Required work ::
Retype, word for word, each line between the lines holding "inr cache =>" and "TokenRequest (credID cr) (credSecret cr)", inclusive, and leave the rest of the data alone.

(Stored items from a collection)
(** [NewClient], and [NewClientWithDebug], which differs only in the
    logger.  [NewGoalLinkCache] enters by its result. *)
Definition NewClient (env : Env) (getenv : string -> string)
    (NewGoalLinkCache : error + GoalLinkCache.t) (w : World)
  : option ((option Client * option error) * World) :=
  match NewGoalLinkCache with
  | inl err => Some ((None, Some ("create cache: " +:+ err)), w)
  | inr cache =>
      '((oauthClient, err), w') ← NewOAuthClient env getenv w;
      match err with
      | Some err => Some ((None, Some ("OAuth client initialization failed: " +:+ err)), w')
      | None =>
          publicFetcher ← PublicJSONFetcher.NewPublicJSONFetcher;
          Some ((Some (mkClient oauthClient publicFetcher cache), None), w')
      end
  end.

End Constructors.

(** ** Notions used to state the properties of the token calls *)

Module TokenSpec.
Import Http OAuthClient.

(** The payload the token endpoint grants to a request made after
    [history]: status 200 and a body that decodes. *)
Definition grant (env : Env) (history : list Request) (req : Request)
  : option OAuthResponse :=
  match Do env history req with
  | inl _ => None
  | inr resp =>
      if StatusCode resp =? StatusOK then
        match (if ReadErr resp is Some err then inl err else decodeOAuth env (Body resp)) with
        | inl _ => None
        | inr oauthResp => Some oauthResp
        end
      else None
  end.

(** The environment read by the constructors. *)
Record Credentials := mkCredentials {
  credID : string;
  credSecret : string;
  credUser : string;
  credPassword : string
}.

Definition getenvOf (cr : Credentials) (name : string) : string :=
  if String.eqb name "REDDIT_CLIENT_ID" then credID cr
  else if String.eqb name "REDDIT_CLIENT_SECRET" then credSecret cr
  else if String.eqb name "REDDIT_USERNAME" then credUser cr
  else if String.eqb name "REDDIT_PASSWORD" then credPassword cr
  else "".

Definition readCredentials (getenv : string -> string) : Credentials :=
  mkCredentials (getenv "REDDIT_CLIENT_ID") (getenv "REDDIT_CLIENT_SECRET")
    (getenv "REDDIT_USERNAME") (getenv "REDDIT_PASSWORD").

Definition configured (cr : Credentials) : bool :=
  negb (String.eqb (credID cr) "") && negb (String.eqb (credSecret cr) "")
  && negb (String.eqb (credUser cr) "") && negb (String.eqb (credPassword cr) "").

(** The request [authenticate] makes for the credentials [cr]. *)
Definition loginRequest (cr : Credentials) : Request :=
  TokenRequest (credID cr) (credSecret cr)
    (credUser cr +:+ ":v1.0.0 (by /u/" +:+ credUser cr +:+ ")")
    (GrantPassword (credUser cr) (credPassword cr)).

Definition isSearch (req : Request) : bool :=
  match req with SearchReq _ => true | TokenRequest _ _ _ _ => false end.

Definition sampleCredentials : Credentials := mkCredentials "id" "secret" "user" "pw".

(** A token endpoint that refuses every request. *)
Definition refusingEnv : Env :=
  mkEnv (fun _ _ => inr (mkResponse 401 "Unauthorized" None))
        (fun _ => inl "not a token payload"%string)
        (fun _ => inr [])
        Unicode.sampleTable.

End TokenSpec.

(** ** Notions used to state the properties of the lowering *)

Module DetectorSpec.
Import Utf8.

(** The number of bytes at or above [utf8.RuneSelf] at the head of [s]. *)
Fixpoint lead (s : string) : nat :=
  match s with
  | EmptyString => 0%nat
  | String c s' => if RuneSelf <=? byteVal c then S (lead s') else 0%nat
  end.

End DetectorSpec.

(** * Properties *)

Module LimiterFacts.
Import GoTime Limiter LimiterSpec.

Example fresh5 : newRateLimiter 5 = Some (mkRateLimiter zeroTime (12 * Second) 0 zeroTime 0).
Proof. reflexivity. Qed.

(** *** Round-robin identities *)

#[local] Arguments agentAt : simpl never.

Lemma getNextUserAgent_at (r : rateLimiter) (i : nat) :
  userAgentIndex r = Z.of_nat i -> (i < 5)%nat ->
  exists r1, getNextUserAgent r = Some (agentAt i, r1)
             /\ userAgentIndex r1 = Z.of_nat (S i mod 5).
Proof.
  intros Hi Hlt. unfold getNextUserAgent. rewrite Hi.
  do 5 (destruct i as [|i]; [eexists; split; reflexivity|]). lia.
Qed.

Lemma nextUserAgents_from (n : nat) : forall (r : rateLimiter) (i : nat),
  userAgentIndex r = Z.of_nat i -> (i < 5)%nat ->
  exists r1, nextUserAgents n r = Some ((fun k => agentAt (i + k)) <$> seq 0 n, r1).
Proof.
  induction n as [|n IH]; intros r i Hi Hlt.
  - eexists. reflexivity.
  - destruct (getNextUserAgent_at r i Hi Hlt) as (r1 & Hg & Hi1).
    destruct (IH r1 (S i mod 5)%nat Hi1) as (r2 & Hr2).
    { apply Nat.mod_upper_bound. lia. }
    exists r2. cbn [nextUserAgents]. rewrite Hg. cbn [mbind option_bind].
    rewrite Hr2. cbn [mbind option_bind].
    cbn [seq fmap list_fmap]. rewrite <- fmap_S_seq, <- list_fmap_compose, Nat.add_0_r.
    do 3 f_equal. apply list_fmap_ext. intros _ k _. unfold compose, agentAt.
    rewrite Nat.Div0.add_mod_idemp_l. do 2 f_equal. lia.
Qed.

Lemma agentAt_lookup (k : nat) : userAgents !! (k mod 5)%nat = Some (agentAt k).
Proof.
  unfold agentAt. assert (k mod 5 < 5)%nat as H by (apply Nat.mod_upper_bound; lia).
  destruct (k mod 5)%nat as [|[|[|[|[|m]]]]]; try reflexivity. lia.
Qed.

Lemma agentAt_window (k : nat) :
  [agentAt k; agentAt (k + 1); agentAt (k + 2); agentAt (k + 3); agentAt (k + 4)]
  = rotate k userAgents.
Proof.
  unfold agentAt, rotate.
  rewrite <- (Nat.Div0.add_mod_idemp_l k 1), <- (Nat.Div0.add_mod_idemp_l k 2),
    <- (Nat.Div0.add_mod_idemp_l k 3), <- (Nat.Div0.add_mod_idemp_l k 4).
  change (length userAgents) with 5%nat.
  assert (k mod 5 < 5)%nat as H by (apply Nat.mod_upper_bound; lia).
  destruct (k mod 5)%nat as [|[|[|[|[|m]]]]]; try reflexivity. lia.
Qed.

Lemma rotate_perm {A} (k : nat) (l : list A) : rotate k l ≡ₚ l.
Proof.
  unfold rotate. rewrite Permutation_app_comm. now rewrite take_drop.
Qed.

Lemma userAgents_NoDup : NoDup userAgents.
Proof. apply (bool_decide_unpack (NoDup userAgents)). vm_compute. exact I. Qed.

* * *

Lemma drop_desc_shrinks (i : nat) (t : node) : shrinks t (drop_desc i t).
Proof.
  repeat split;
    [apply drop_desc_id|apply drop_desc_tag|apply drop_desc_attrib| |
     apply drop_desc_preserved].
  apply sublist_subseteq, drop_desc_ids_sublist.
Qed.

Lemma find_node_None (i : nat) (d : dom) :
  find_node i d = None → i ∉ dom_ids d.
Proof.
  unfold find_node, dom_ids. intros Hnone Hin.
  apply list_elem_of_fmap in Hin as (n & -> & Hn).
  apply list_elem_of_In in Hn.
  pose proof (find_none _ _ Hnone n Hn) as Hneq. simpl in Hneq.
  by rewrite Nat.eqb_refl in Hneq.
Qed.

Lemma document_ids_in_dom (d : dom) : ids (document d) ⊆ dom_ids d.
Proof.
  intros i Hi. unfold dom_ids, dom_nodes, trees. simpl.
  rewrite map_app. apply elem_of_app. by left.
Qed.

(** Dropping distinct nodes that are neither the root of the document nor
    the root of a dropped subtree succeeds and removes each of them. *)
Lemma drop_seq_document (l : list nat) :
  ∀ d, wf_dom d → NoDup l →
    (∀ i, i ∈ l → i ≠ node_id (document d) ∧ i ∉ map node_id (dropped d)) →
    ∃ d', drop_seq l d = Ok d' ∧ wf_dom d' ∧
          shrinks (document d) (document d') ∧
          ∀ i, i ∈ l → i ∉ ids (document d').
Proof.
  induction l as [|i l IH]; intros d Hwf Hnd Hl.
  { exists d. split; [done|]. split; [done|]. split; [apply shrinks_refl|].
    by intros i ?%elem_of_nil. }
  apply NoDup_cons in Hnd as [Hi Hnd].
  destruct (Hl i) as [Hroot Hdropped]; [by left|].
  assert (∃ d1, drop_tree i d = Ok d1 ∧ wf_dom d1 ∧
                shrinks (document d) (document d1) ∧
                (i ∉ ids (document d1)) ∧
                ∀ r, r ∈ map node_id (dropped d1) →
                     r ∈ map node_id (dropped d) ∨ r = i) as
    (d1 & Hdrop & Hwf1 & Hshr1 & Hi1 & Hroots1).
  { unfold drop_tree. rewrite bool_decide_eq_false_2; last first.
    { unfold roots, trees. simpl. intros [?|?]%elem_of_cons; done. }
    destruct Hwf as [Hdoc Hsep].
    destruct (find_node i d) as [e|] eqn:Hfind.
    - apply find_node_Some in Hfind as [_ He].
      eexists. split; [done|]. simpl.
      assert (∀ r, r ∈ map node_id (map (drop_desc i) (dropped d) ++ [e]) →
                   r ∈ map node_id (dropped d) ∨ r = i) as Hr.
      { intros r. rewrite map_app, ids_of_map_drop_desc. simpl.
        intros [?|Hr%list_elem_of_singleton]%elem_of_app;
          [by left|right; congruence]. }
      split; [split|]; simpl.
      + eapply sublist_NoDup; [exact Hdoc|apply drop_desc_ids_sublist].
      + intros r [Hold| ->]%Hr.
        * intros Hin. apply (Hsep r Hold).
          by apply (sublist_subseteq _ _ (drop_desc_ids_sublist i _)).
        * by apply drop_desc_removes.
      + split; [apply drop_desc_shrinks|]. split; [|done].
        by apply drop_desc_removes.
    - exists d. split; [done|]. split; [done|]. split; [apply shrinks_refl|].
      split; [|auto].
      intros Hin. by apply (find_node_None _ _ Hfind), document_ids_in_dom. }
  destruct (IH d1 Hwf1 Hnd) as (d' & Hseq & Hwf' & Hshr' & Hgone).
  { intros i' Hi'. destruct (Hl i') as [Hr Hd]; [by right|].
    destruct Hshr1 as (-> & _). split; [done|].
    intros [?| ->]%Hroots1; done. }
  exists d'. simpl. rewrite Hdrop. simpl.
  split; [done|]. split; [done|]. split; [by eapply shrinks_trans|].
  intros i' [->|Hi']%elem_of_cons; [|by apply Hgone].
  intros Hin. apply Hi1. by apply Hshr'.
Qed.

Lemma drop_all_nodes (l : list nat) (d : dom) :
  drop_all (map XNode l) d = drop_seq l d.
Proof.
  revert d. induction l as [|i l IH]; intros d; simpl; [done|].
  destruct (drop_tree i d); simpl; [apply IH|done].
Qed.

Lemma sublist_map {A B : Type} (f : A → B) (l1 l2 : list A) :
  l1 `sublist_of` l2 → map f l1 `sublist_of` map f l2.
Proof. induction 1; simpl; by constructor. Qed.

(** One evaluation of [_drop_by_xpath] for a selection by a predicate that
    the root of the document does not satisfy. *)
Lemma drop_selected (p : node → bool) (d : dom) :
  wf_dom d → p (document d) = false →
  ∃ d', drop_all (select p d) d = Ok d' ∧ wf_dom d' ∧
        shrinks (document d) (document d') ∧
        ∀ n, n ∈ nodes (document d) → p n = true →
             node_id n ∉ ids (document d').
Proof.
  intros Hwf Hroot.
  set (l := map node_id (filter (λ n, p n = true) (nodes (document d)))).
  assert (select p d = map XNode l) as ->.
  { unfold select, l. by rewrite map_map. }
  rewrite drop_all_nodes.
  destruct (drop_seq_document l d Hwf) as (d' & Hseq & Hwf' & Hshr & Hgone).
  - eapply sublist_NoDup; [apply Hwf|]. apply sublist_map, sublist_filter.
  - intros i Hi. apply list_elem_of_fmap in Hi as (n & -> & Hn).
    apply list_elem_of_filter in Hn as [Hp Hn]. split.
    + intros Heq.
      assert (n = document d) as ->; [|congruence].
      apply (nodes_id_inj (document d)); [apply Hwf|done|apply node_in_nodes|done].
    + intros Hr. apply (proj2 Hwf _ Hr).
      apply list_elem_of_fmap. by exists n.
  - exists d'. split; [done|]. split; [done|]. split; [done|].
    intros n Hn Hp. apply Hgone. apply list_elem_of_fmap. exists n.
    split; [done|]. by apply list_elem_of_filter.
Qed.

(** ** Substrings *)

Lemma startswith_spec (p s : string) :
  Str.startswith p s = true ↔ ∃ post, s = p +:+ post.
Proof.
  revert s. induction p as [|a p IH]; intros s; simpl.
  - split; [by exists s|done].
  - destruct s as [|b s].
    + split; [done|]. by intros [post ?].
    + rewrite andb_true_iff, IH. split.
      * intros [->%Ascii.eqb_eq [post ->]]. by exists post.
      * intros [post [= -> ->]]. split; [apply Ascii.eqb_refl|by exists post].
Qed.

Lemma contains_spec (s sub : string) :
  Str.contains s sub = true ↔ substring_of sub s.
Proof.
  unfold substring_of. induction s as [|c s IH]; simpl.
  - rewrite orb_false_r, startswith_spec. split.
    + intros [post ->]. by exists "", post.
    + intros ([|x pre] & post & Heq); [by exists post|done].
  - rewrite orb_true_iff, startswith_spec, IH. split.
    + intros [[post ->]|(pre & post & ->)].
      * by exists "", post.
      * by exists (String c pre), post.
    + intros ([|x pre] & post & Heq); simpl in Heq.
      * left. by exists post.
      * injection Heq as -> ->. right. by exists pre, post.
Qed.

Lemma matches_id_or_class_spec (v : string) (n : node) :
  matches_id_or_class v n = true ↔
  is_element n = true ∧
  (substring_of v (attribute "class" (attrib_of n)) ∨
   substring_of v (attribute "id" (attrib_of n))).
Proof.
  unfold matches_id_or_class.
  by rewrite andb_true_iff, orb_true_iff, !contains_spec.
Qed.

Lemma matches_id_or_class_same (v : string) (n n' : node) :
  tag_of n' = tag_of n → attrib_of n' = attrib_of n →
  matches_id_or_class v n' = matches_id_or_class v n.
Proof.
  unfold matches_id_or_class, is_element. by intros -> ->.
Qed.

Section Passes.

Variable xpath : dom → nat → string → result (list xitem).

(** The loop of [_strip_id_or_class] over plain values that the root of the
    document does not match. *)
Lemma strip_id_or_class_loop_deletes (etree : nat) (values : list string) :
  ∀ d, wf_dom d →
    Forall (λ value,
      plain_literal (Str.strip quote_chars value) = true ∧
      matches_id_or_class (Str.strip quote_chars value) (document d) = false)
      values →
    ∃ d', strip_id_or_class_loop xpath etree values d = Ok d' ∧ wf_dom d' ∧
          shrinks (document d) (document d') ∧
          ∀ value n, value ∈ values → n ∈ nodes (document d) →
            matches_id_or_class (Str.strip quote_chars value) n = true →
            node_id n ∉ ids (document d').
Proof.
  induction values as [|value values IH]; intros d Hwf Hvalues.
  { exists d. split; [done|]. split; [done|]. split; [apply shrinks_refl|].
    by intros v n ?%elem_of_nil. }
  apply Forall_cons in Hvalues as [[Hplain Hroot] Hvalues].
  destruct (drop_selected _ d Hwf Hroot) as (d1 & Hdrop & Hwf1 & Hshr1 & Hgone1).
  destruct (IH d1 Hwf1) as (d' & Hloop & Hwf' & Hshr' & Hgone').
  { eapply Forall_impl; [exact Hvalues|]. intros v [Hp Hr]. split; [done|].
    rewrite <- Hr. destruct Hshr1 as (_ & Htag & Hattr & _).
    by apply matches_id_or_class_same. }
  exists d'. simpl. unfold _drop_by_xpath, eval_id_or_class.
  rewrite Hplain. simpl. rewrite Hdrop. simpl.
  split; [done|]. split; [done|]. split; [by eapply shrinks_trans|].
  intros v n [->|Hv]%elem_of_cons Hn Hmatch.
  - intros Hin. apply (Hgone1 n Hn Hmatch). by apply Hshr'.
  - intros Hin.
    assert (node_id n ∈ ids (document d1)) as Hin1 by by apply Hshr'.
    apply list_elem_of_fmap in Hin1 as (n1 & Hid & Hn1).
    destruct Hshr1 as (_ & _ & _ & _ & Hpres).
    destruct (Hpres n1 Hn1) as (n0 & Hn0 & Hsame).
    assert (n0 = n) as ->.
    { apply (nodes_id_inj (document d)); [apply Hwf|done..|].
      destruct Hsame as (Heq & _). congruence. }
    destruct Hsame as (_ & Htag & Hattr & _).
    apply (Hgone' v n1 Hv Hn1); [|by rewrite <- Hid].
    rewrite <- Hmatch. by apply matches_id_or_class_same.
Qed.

Task output ::
  | inr cache =>
      '((oauthClient, err), w') ← NewOAuthClient env getenv w;
      match err with
      | Some err => Some ((None, Some ("OAuth client initialization failed: " +:+ err)), w')
      | None =>
          publicFetcher ← PublicJSONFetcher.NewPublicJSONFetcher;
          Some ((Some (mkClient oauthClient publicFetcher cache), None), w')
      end
  end.

End Constructors.

(** ** Notions used to state the properties of the token calls *)

Module TokenSpec.
Import Http OAuthClient.

(** The payload the token endpoint grants to a request made after
    [history]: status 200 and a body that decodes. *)
Definition grant (env : Env) (history : list Request) (req : Request)
  : option OAuthResponse :=
  match Do env history req with
  | inl _ => None
  | inr resp =>
      if StatusCode resp =? StatusOK then
        match (if ReadErr resp is Some err then inl err else decodeOAuth env (Body resp)) with
        | inl _ => None
        | inr oauthResp => Some oauthResp
        end
      else None
  end.

(** The environment read by the constructors. *)
Record Credentials := mkCredentials {
  credID : string;
  credSecret : string;
  credUser : string;
  credPassword : string
}.

Definition getenvOf (cr : Credentials) (name : string) : string :=
  if String.eqb name "REDDIT_CLIENT_ID" then credID cr
  else if String.eqb name "REDDIT_CLIENT_SECRET" then credSecret cr
  else if String.eqb name "REDDIT_USERNAME" then credUser cr
  else if String.eqb name "REDDIT_PASSWORD" then credPassword cr
  else "".

Definition readCredentials (getenv : string -> string) : Credentials :=
  mkCredentials (getenv "REDDIT_CLIENT_ID") (getenv "REDDIT_CLIENT_SECRET")
    (getenv "REDDIT_USERNAME") (getenv "REDDIT_PASSWORD").

Definition configured (cr : Credentials) : bool :=
  negb (String.eqb (credID cr) "") && negb (String.eqb (credSecret cr) "")
  && negb (String.eqb (credUser cr) "") && negb (String.eqb (credPassword cr) "").

(** The request [authenticate] makes for the credentials [cr]. *)
Definition loginRequest (cr : Credentials) : Request :=
  TokenRequest (credID cr) (credSecret cr)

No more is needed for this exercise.